Los Angeles officials are going forward with a $40,000-a-mile program to coat public streets to fight climate change, despite the city’s many financial challenges — including a $73 million budget shortfall for dealing with the ever-expanding homeless population.

The program uses a light-colored sealant to cover the streets, which decreases the pavement temperature of so-called “heat-islands,” according to media reports.

Fox News reported (original links):

The LA Street Services began rolling out the project last May, which preliminary testing shows has reduced the temperature of roadways by up to 10 degrees.

The project involves applying a light gray coating of the product CoolSeal, made by the company GuardTop.

“CoolSeal is applied like conventional sealcoats to asphalt surfaces to protect and maintain the quality and longevity of the surface,” according to the company website. “While most cool pavements on the market are polymer based, CoolSeal is a water-based, asphalt emulsion.”

Last year, the L.A. Daily News reported on the high cost of the project — and that local officials approved it nonetheless.

The morning temperature of the black asphalt in the middle of a nearby intersection read 93 degrees. The new light gray surface on Jordan Avenue read a cool 70 — on what would turn out to be the first heat wave of the year.

“It’s awesome.
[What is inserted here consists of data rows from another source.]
(** * varstruct: layout resolution and field access

    A shallow embedding of [varstruct_internal.h]: the bookkeeping vectors of
    [VarstructInternal], the [VarstructMember] constructor, the two loops of
    [Varstruct::CreateInternal], the queries [size_bytes], [num_members],
    [name_offset], [name_size], and the [memcpy]-based accessors generated by
    [VARSTRUCT_SCALAR_INTERNAL] and [VARSTRUCT_ARRAY_INTERNAL].

    Conventions.
    - [std::size_t] is an unsigned integer of [w] bits; it is a [Z] and every
      [size_t] operation of the source is followed by [wrap].
    - [std::vector] and [std::deque] are lists; [v[i]] is the total lookup
      [v !!! i] and [v[i] = x] is [<[i:=x]> v].  The loop counters ([int i],
      compared with [num_members()]) range over [0 .. num_members()-1],
      positions that exist, and are [nat]: a class has far fewer than [2^31]
      members.
    - A value of a [decl_type] is its object representation, the
      [sizeof(decl_type)] bytes that [memcpy] copies.
    - [assert] is live (the build does not define NDEBUG): a failed assertion
      ends the call with [AssertionFailed], naming the assertion.
    - A [memcpy] whose byte range is not inside the caller's buffer has no
      defined behaviour; the model answers [Undefined]. *)

From Stdlib Require Import Strings.Ascii Strings.String.
From Stdlib Require Import ZArith Lia Strings.Byte.
From stdpp Require Import base numbers list.

Open Scope Z_scope.

(** ** Outcomes *)

(** The three [assert]s of the header. *)
Inductive assertion : Set :=
| array_sizes_not_empty   (* CreateInternal: assert(!array_sizes.empty()) *)
| array_sizes_empty       (* CreateInternal: assert(array_sizes.empty())  *)
| array_index_in_bounds.  (* __name__void__ptr__: assert(array_index >= 0 && array_index < array_elems) *)

Inductive outcome (A : Type) : Type :=
| Ok (a : A)
| AssertionFailed (s : assertion)
| Undefined.

Arguments Ok {A} a.
Arguments AssertionFailed {A} s.
Arguments Undefined {A}.

Definition bind {A B} (r : outcome A) (k : A -> outcome B) : outcome B :=
  match r with
  | Ok a => k a
  | AssertionFailed s => AssertionFailed s
  | Undefined => Undefined
  end.

(** The error kinds of the specification, read off the failed assertion. *)
Definition LengthMismatch {A} (r : outcome A) : Prop :=
  r = AssertionFailed array_sizes_not_empty \/ r = AssertionFailed array_sizes_empty.

Definition OutOfRange {A} (r : outcome A) : Prop :=
  r = AssertionFailed array_index_in_bounds.

(** ** The data model *)

(** [class VarstructInternal]. *)
Record VarstructInternal : Type := mkInternal {
  arrays_ : list bool;
  offsets_ : list Z
}.

(** [class VarstructMember]: the index of the member in both vectors. *)
Record VarstructMember : Type := mkMember { index : nat }.

(** The constructor [VarstructMember(size, is_array, varstruct)]. *)
Definition VarstructMember_new (size : Z) (is_array : bool)
    (varstruct : VarstructInternal) : VarstructMember * VarstructInternal :=
  (mkMember (length (offsets_ varstruct)),
   mkInternal (arrays_ varstruct ++ [is_array]) (offsets_ varstruct ++ [size])).

(** One [VARSTRUCT_SCALAR(decl_type, name)] or [VARSTRUCT_ARRAY(decl_type, name)]
    line of a structure definition: [sizeof(decl_type)] and the macro used. *)
Record FieldDecl : Type := mkDecl {
  decl_sizeof : Z;
  decl_array : bool
}.

(** What the macros generate for one declaration: the member object and the
    two constants the accessors close over. *)
Record Field : Type := mkField {
  member_ : VarstructMember;
  sizeof_decl : Z;
  is_array : bool
}.

(** Default construction of the generated class: the member initialisers run
    in declaration order, each pushing onto the two vectors. *)
Fixpoint construct (decls : list FieldDecl) (varstruct : VarstructInternal)
    : list Field * VarstructInternal :=
  match decls with
  | [] => ([], varstruct)
  | d :: rest =>
      let '(m, varstruct') :=
        VarstructMember_new (decl_sizeof d) (decl_array d) varstruct in
      let '(fs, varstruct'') := construct rest varstruct' in
      (mkField m (decl_sizeof d) (decl_array d) :: fs, varstruct'')
  end.
(* ------------------------------------------------------------------ *)
(** ** ConnectionManager.test_network_connection *)

(** One entry of [connection_history].  A successful attempt carries a
    ['latency'], a failed one an ['error']. *)
Record ConnectionAttempt : Type := mkAttempt {
  timestamp : Z;
  host : string;
  port : Z;
  status : string;
  latency : option Q;
  error : option string
}.

Record ConnectionManager : Type := mkManager {
  ngrok_status : option string;
  ibkr_status : option string;
  last_successful_connection : option Z;
  connection_history : list ConnectionAttempt
}.

(** What the body of the [try] (l. 137-140) can do: connect and close,
    with the time that took, or raise [socket.gaierror], [socket.timeout]
    or some other [Exception]; [e] is [str(e)].  An interrupt of the
    process (a [BaseException] that is no [Exception]) is caught by no
    handler and is not an outcome here. *)
Inductive try_outcome : Type :=
| connected (connection_time : Q)
| raised_gaierror (e : string)
| raised_timeout
| raised_other (e : string).

(** [self.connection_history.append(entry)]. *)
Definition history_append (self : ConnectionManager) (entry : ConnectionAttempt)
  : ConnectionManager :=
  mkManager (ngrok_status self) (ibkr_status self)
            (last_successful_connection self)
            (connection_history self ++ [entry]).

Definition str_int (z : Z) : string := NilZero.string_of_int (Z.to_int z).

Section TestNetworkConnection.
(** [f"{x:.3f}"]. *)
Variable format_3f : Q -> string.
(** [datetime.datetime.now()] when the entry is built. *)
Variable now : Z.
It’s very cool — both literally and figuratively,” exclaimed Councilman Bob Blumenfield, whose Los Angeles district includes Canoga Park, squinting into the laser handheld thermometer. “We are trying to control ‘the heat island effect’ ” — or hotter temperatures caused by urban sprawl.

“The downside: we won’t be able to fry eggs on the streets,” Blumenfield said.

Los Angeles Mayor Eric Garcetti, who is eyeing a run for the White House in 2020, has embraced the program “as part of an overall plan to reduce greenhouse gas emissions in the city by 45 percent below 1990 levels by 2025,” according to Fox News.

And environmental activists are praising L.A.’s street-sealing project.

“Advocates are confident that advances in asphalt technology will drive down the cost,” Mother Nature Network reported on Sunday.

“There’s also the related economic benefits to consider: in once-sweltering neighborhoods where streets are now painted white, residents will be less likely to crank the air conditioning on full blast, leading to significant savings on energy bills and decreased emissions,” the website reported.

“What’s more, the highly reflective nature of white-coated asphalt means that street lighting doesn’t have to kick in quite as early in the evening, saving additional energy.”